> _Work instructions_
From the records below, transcribe exactly the lines that begin at the line with "redisProcess (deps s') = Some child" and end at the line with "(deps s') = None", both included.

> _Provided information_

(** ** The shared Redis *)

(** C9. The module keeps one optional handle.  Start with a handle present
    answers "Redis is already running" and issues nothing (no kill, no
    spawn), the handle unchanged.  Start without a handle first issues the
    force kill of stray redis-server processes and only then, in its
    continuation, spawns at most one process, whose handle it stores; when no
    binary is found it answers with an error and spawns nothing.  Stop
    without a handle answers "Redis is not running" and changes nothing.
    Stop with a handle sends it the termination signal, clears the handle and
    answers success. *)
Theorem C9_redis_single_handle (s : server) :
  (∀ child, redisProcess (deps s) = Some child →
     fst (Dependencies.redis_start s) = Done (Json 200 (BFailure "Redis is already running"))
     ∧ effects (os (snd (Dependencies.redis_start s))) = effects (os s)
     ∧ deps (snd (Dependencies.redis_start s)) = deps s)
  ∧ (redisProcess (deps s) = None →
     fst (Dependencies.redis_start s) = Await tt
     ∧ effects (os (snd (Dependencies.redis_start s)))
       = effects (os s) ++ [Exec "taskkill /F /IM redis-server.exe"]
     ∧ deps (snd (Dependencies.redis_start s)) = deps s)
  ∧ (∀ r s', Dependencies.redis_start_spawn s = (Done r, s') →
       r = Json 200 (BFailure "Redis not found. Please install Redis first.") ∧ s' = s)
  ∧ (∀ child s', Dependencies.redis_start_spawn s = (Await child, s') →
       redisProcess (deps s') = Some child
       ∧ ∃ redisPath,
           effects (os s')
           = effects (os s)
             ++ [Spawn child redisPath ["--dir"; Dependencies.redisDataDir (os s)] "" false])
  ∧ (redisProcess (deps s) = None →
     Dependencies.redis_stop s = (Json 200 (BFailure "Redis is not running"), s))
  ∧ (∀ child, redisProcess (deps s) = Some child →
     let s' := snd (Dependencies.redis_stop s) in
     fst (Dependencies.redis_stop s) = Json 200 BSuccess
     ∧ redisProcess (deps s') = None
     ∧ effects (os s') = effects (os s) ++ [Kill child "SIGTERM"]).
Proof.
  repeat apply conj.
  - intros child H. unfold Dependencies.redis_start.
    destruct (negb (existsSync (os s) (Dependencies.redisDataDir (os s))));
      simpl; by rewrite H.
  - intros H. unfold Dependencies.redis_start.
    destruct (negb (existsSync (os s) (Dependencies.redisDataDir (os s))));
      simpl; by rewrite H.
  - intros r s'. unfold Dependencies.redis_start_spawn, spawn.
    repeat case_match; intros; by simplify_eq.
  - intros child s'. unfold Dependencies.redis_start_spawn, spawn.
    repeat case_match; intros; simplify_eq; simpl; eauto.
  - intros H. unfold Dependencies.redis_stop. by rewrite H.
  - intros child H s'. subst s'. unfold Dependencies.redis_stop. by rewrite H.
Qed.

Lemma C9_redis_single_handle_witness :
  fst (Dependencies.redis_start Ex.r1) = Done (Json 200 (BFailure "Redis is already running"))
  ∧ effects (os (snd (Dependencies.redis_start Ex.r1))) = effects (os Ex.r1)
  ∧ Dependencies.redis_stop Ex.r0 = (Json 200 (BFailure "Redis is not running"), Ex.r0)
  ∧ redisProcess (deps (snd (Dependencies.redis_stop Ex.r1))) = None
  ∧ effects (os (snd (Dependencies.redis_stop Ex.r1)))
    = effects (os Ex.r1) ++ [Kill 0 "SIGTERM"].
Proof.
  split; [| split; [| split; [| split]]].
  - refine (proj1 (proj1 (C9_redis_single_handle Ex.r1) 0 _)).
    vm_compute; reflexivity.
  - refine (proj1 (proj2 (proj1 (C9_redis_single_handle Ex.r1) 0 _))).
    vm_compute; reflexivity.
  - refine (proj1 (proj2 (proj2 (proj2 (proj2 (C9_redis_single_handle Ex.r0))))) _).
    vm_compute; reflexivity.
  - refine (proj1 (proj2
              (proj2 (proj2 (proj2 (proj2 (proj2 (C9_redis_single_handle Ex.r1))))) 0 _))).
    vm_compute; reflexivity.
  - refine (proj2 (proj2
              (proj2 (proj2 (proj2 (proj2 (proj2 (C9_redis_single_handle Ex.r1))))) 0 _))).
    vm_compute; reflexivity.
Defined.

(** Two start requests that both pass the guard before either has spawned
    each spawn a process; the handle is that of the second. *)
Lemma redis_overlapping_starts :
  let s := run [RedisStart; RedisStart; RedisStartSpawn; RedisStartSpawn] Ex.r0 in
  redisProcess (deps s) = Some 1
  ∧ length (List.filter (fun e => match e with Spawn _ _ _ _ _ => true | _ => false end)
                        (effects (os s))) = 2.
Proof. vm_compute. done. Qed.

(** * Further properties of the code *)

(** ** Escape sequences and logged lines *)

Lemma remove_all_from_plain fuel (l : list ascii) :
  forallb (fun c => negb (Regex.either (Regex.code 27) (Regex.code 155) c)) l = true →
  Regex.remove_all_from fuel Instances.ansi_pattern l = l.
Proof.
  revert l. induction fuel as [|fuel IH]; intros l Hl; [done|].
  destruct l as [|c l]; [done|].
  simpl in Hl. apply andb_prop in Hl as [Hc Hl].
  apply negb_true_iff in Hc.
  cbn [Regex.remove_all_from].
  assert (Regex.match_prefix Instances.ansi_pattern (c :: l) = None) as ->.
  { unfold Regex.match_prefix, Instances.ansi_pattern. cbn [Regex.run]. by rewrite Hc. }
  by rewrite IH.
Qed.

> _Exercise response_
       redisProcess (deps s') = Some child
       ∧ ∃ redisPath,
           effects (os s')
           = effects (os s)
             ++ [Spawn child redisPath ["--dir"; Dependencies.redisDataDir (os s)] "" false])
  ∧ (redisProcess (deps s) = None →
     Dependencies.redis_stop s = (Json 200 (BFailure "Redis is not running"), s))
  ∧ (∀ child, redisProcess (deps s) = Some child →
     let s' := snd (Dependencies.redis_stop s) in
     fst (Dependencies.redis_stop s) = Json 200 BSuccess
     ∧ redisProcess (deps s') = None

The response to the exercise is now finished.